[Data shown — start]

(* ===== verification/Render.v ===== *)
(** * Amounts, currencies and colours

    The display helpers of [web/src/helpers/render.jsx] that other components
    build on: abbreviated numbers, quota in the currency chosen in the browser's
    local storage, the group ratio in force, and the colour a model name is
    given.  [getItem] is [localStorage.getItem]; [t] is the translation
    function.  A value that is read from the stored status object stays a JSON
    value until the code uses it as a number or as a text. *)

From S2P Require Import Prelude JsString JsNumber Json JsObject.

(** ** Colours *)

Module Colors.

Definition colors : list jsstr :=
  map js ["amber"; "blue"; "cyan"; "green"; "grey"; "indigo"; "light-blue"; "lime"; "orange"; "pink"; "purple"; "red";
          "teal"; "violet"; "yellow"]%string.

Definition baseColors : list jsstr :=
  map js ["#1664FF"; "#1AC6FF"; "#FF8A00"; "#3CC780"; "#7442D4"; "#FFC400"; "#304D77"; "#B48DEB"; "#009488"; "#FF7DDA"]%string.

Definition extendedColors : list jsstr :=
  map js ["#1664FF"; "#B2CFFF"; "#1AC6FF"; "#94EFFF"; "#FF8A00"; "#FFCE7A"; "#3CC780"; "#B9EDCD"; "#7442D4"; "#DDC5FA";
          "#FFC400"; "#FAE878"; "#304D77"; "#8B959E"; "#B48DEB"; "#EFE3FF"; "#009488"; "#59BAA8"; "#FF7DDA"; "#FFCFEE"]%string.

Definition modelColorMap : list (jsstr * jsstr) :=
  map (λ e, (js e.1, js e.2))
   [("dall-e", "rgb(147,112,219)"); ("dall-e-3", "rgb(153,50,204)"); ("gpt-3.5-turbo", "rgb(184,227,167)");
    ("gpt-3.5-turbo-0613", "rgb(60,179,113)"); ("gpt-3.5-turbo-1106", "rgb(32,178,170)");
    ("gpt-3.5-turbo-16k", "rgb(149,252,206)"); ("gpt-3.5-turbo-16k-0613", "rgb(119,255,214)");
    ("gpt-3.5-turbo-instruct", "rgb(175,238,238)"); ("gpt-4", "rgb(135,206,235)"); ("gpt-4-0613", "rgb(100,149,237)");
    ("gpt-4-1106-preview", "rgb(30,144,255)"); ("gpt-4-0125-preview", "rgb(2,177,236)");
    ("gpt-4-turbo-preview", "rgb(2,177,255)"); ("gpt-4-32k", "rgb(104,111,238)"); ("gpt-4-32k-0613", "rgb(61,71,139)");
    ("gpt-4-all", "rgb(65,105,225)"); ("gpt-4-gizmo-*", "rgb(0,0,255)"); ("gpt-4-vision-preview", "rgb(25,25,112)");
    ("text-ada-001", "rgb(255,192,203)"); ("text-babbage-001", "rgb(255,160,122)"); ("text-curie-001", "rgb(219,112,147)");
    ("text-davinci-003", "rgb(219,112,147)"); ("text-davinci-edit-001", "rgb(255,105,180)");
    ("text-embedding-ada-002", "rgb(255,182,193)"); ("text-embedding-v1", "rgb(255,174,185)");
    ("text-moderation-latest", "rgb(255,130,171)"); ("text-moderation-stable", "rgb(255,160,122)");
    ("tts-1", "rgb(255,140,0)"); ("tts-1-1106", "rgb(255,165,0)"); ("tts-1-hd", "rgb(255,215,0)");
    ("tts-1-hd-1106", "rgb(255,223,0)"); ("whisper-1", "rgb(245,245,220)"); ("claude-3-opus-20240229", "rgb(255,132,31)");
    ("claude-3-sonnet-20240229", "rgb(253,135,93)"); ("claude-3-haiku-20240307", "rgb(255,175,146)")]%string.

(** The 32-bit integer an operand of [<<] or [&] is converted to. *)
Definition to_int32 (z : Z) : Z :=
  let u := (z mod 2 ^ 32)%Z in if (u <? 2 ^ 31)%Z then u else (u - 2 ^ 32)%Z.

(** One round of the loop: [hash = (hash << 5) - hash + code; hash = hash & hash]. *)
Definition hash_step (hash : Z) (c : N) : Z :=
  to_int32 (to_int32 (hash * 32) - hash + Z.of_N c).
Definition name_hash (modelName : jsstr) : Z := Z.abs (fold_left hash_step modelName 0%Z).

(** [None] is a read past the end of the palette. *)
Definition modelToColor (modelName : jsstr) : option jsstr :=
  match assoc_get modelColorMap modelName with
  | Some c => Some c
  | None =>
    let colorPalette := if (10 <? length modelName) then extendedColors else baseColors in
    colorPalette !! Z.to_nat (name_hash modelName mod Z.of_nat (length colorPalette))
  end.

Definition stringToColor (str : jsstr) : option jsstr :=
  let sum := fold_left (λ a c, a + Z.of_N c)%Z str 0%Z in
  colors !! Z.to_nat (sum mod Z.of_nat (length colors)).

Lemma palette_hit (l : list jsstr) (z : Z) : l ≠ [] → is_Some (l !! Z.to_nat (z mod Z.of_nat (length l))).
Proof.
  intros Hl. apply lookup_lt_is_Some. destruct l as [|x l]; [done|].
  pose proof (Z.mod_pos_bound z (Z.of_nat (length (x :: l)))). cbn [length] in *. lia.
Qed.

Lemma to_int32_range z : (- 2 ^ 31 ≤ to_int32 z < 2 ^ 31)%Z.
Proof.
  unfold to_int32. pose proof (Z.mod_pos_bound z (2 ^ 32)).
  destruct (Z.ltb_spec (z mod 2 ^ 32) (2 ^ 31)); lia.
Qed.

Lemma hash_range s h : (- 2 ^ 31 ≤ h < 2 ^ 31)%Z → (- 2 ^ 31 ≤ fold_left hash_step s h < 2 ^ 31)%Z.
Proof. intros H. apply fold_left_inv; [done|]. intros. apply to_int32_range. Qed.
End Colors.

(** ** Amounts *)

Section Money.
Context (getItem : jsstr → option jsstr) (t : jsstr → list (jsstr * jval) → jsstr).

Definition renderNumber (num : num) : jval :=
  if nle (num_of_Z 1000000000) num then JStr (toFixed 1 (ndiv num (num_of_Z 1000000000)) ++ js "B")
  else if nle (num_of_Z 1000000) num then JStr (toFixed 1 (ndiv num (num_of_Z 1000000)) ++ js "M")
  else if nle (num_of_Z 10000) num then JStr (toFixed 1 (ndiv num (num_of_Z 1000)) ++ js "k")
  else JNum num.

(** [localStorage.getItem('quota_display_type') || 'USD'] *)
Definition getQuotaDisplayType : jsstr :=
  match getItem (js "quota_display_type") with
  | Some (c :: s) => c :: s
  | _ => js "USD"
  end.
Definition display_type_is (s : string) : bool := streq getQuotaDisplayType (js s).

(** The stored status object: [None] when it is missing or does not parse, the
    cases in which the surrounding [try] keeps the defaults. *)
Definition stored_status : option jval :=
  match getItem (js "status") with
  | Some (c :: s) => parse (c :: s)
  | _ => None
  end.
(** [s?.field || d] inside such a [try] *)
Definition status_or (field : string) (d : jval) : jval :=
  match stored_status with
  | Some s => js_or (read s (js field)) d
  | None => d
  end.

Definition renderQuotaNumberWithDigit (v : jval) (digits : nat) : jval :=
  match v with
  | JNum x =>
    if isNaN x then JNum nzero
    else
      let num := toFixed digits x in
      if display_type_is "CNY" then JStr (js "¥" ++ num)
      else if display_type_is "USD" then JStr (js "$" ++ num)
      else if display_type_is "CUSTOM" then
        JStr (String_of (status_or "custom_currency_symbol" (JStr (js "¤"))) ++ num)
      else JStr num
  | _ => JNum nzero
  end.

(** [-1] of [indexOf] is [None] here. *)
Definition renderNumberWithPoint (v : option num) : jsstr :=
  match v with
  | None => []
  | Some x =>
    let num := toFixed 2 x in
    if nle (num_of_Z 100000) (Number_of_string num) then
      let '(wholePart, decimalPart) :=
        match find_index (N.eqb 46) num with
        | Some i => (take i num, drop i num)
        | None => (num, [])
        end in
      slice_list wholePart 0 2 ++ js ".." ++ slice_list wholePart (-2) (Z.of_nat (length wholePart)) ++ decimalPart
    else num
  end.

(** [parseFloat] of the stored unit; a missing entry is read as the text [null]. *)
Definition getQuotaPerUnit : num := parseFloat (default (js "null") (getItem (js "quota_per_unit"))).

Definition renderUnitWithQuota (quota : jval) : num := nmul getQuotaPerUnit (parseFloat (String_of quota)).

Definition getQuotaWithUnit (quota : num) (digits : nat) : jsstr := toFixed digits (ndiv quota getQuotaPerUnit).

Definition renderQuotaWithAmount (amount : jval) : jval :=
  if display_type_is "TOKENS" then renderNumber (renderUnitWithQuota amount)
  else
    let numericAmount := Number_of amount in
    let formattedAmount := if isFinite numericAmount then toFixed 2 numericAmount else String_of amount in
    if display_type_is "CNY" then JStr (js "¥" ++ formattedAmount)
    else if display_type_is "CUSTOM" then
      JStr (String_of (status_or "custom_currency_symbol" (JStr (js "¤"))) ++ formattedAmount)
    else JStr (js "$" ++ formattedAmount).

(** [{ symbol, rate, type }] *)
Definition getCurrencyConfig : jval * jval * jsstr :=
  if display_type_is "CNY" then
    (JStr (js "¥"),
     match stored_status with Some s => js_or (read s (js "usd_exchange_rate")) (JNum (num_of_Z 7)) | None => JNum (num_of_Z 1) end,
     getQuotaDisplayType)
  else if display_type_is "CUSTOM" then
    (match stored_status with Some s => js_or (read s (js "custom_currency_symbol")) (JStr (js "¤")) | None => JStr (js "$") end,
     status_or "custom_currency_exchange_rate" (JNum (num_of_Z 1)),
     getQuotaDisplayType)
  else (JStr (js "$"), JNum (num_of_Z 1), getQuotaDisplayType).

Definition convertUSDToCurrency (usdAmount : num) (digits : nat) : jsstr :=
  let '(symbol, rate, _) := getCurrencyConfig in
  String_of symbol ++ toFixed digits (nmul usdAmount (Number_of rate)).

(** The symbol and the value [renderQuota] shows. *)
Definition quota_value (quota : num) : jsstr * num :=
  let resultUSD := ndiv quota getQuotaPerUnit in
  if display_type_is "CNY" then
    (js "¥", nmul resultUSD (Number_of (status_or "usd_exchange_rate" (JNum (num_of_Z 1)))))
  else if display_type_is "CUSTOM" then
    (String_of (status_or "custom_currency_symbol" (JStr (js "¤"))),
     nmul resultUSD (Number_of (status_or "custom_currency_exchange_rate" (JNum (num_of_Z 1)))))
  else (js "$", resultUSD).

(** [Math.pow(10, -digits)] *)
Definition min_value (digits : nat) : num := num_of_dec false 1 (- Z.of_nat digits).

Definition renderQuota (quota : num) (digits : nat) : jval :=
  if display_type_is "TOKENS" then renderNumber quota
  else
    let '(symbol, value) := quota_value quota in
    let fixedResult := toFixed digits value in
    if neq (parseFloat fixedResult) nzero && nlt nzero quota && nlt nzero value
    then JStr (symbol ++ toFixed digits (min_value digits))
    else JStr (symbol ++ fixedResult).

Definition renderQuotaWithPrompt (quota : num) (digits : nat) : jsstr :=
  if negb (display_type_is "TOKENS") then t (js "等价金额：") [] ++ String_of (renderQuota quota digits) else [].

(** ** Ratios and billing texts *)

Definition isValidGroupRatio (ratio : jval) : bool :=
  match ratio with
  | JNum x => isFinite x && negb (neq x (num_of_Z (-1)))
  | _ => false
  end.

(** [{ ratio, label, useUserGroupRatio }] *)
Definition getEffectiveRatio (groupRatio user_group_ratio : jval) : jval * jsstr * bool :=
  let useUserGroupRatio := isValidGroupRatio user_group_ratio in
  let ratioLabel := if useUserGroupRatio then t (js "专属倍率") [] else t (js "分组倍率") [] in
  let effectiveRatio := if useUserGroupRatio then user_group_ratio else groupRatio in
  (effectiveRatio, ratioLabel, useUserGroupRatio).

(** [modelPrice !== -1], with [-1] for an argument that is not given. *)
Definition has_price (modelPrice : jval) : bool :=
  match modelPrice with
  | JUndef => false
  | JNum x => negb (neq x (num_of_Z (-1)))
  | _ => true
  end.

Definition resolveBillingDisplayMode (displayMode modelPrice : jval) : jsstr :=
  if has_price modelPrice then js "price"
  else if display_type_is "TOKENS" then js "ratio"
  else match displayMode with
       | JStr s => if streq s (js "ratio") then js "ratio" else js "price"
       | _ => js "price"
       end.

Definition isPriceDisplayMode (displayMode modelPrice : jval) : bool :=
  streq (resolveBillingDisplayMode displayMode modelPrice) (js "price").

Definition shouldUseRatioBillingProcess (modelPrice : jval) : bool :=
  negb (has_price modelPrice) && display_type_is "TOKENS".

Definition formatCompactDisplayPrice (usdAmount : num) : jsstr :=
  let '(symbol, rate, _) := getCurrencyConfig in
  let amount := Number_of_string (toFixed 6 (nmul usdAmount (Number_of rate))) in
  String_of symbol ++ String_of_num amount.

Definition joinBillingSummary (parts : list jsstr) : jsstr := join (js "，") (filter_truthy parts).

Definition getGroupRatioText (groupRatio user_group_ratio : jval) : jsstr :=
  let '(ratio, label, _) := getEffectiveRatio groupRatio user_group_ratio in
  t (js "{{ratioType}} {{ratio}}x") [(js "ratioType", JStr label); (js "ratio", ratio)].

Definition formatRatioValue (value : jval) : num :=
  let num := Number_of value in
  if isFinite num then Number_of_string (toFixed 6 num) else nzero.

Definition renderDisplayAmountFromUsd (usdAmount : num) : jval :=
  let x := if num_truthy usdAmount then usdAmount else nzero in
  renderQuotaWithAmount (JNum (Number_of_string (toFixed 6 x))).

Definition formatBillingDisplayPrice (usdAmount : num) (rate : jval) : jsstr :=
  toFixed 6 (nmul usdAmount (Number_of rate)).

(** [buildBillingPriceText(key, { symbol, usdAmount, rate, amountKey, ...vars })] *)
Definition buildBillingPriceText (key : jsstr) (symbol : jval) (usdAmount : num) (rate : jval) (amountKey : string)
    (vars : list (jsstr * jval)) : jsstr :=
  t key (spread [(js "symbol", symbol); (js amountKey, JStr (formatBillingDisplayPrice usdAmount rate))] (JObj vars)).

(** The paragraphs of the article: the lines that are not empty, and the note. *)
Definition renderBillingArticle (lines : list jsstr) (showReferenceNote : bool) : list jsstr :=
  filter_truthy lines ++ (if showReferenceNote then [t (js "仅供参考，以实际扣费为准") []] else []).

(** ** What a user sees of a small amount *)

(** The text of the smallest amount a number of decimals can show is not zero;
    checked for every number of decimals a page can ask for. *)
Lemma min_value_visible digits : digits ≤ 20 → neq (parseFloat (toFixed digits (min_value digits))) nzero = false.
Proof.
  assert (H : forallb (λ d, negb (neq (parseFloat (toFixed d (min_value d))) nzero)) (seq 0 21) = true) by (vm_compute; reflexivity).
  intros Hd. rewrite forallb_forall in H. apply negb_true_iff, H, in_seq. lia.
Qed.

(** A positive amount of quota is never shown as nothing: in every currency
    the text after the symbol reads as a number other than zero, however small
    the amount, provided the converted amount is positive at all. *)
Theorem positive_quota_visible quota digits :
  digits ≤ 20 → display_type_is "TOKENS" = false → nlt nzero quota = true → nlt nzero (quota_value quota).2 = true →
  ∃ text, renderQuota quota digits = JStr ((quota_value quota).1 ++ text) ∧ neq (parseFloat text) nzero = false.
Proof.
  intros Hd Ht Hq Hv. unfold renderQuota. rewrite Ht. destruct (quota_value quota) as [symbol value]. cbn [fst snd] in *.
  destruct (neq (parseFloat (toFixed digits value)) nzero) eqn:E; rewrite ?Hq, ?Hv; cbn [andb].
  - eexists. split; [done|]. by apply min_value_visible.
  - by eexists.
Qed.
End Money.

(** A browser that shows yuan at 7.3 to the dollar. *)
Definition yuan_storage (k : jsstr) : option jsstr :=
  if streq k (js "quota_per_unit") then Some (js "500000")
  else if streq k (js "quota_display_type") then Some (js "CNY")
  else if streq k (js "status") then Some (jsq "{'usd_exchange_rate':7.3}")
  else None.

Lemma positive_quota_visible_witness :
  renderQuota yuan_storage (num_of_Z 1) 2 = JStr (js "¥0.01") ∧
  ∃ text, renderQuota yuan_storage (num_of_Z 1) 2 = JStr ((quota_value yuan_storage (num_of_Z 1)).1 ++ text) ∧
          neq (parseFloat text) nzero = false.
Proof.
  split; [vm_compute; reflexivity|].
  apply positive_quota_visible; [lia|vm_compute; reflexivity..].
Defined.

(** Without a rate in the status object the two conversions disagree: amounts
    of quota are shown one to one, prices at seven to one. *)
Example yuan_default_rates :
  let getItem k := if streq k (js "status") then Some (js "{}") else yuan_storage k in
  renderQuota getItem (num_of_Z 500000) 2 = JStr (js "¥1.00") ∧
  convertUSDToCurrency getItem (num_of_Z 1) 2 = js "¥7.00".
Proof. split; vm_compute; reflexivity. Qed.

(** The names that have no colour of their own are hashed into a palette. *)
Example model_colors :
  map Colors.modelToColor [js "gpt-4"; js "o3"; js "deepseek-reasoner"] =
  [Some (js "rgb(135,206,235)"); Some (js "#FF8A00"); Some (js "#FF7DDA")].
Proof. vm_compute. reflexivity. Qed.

[Data shown — finish]
[Data shown — start]

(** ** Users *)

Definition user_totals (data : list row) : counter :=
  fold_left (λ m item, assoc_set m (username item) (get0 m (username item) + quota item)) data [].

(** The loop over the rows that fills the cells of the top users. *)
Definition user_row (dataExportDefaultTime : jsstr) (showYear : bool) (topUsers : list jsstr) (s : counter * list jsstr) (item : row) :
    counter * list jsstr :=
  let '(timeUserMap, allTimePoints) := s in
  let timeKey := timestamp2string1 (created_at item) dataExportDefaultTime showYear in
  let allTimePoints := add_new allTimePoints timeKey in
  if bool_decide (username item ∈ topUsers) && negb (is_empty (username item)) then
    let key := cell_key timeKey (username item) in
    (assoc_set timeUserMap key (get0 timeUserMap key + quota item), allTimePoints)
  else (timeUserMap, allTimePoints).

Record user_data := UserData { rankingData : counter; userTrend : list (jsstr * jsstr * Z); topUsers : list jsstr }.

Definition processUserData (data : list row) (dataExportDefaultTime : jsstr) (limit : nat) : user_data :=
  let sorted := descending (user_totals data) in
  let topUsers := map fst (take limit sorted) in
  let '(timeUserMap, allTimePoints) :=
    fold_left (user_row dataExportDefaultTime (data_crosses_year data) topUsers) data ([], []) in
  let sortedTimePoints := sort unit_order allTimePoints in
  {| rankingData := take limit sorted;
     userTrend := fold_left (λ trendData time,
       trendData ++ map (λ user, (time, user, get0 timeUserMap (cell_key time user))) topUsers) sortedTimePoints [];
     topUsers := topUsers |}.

[Data shown — finish]

Wherever the string "isValidGroupRatio" appears in the entries, copy that line.

Definition isValidGroupRatio (ratio : jval) : bool :=
  let useUserGroupRatio := isValidGroupRatio user_group_ratio in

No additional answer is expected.